**Problem to solve**
Transcribe the data below verbatim from the line with "length (ranges s')" to the line with "- intros Hq%covers_take;". Include both of those lines.

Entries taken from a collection
----------------

(** The trim walks the list from its end, that is, in ascending order. *)
Lemma pop_below_spec pn rs : ranges_ok rs ->
  let rs' := rev (pop_below pn (rev rs)) in
  ranges_ok rs' /\ (length rs' <= length rs)%nat /\ forall q, covers rs' q <-> covers rs q /\ pn <= q.
Proof.
  induction rs as [|r rs IH] using rev_ind; intros Hok; simpl.
  { split_and!; [by split|lia|]. intros q. rewrite covers_nil. tauto. }
  apply ranges_ok_app in Hok as (Hok & Hr & Hab). rewrite rev_app_distr. simpl.
  rewrite ranges_ok_cons in Hr. destruct Hr as (Hr & _ & _).
  destruct (Z.ltb_spec (hi r) pn) as [E|E].
  - destruct (IH Hok) as (? & ? & Hcov). rewrite length_app. split_and!; [done|lia|].
    intros q. rewrite Hcov. ranges_solve.
  - clear IH. cbn [rev]. rewrite rev_involutive. rewrite !length_app. simpl.
    assert (Hq : forall q, covers rs q -> hi r + 1 < q).
    { intros q (r' & Hr' & Hq). apply list_elem_of_split in Hr' as (l1 & l2 & ->).
      assert (ranges_ok (r' :: l2 ++ [r])) as Hb%descending_below.
      { assert (ranges_ok ((l1 ++ r' :: l2) ++ [r])) as Hall.
        { apply ranges_ok_app. split_and!; [done| |done]. apply ranges_ok_cons. split_and!; done. }
        rewrite <- app_assoc in Hall. by apply ranges_ok_app in Hall as (_ & ? & _). }
      rewrite Forall_app in Hb. destruct Hb as [_ Hb]. inversion Hb; subst. unfold in_range in Hq. lia. }
    assert (Hlast : forall a, last rs = Some a -> hi r + 1 < lo a) by (intros; by apply Hab).
    split_and!; [|lia|].
    { destruct (Z.ltb_spec (lo r) pn); apply ranges_ok_app; rewrite ranges_ok_cons; unfold range_ok in *;
        (split_and!; try done; simpl; try lia); intros a b Ha [= <-]; by apply Hlast. }
    intros q. rewrite !covers_app. specialize (Hq q).
    destruct (Z.ltb_spec (lo r) pn); ranges_solve.
Qed.

Lemma ack_gaps_length r rs : length (ack_gaps r rs) = length rs.
Proof. revert r. induction rs as [|a rs IH]; intros r; simpl; [done|]. by rewrite IH. Qed.

(** On a well-formed list the 64-bit subtractions of the ACK builder do not
    wrap. *)
Lemma ack_gaps_cons r a rs : ranges_ok (r :: a :: rs) ->
  ack_gaps r (a :: rs) = mkAckRange (lo r - hi a - 2) (hi a - lo a) :: ack_gaps a rs.
Proof.
  intros Hok. pose proof (proj1 (ranges_ok_cons _ _) Hok) as (Hr & Hok' & Hlt).
  apply ranges_ok_cons in Hok' as (Ha & _). specialize (Hlt a eq_refl). unfold range_ok in *. simpl.
  rewrite !u64_small by (unfold u64_ok; lia). done.
Qed.

Lemma build_ack_wf s d : pn_space_inv s -> varint_ok d -> frame_wf (Ack (build_ack_frame s d).1).
Proof.
  intros [[Hf Hd] Hc _ _] Hdel. unfold build_ack_frame. destruct (ranges s) as [|r rs]; simpl.
  { repeat split; try done; vm_compute; discriminate. }
  assert (Hok : ranges_ok (r :: rs)) by done. clear Hf Hd. unfold varint_ok in *.
  change kMax with (2 ^ 62 - 1) in *. rewrite ack_gaps_length. unfold kMaxAckRanges in Hc. simpl in Hc.
  assert (Hr : range_ok r) by (by apply ranges_ok_cons in Hok as [? _]). unfold range_ok in Hr.
  rewrite u64_small by (unfold u64_ok; lia). split_and!; try lia. clear Hc Hr Hdel.
  revert r Hok. induction rs as [|a rs IH]; intros r Hok; [constructor|].
  rewrite ack_gaps_cons by done. apply ranges_ok_cons in Hok as (Hr & Hok & Hlt). constructor; [|by apply IH].
  specialize (Hlt a eq_refl). apply ranges_ok_cons in Hok as (Ha & _).
  unfold range_ok, range_wf, varint_ok in *. change kMax with (2 ^ 62 - 1). simpl. lia.
Qed.

(** ** Properties *)

(** Recording a packet number keeps the representation invariant
    (descending, disjoint, non-adjacent ranges, at most 32 of them, none above
    the largest received) and adds exactly that number to the set the ranges
    stand for; the only numbers ever lost are those below every range kept,
    and only when all 32 ranges are in use. *)
Theorem on_received_correct s pn e : pn_space_inv s -> pn_ok pn ->
  let s' := on_received s pn e in
  pn_space_inv s' /\ needs_ack s' = (e || needs_ack s)%bool /\
  (forall q, covers (ranges s') q -> covers (ranges s) q \/ q = pn) /\
  (forall q, covers (ranges s) q \/ q = pn ->
     covers (ranges s') q \/
     length (ranges s') = kMaxAckRanges /\ forall r, r ∈ ranges s' -> q < lo r).
Proof.
  intros Hinv Hp s'. pose proof Hinv as [Hr Hc _ _].
  destruct (insert_range_spec pn (ranges s) Hp Hr Hc) as (full & Hi & Hok & Hcov).
  assert (Hs : ranges s' = take kMaxAckRanges full) by done. rewrite Hs.
  split; [by apply on_received_inv|]. split; [by destruct e|]. split; intros q.
  - intros Hq%covers_take; [|done]. by apply Hcov.
  - intros Hq%Hcov. destruct (proj2 (covers_take kMaxAckRanges full q Hok) Hq) as [?|[? ?]]; [by left|].
    right. split; [rewrite length_take; lia|done].
Qed.

Lemma on_received_correct_witness :
  ranges (on_received (mkPnSpace [mkRange 7 9; mkRange 2 5] (Some 9) false) 6 true) = [mkRange 2 9] /\
  (forall q, covers [mkRange 2 9] q -> covers [mkRange 7 9; mkRange 2 5] q \/ q = 6).
Proof.
  split; [reflexivity|].
  apply (on_received_correct (mkPnSpace [mkRange 7 9; mkRange 2 5] (Some 9) false) 6 true).
  - split; simpl.
    + split; [repeat constructor; done|simpl; lia].
    + unfold kMaxAckRanges; lia.
    + intros q Hq. exists 9. split; [done|]. ranges_solve.
    + intros l [= <-]. done.
  - done.
Defined.

(** [trim_below] removes exactly the numbers below its argument. *)
Theorem trim_below_correct s pn : pn_space_inv s ->
  pn_space_inv (trim_below s pn) /\
  forall q, covers (ranges (trim_below s pn)) q <-> covers (ranges s) q /\ pn <= q.
Proof.
  intros [Hr Hc Hl Ho]. destruct (pop_below_spec pn (ranges s) Hr) as (Hok & Hlen & Hcov).
  split; [|exact Hcov]. split; simpl; [done|lia| |done]. intros q Hq. apply Hl. by apply Hcov in Hq as [? _].
Qed.

Lemma trim_below_correct_witness :
  pn_space_inv (trim_below (on_received init_pn_space 3 true) 3).
Proof. apply (trim_below_correct (on_received init_pn_space 3 true) 3), on_received_inv; [apply init_pn_space_inv|done]. Defined.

----------------

**Reply to the exercise**
     length (ranges s') = kMaxAckRanges /\ forall r, r ∈ ranges s' -> q < lo r).
Proof.
  intros Hinv Hp s'. pose proof Hinv as [Hr Hc _ _].
  destruct (insert_range_spec pn (ranges s) Hp Hr Hc) as (full & Hi & Hok & Hcov).
  assert (Hs : ranges s' = take kMaxAckRanges full) by done. rewrite Hs.
  split; [by apply on_received_inv|]. split; [by destruct e|]. split; intros q.
  - intros Hq%covers_take; [|done]. by apply Hcov.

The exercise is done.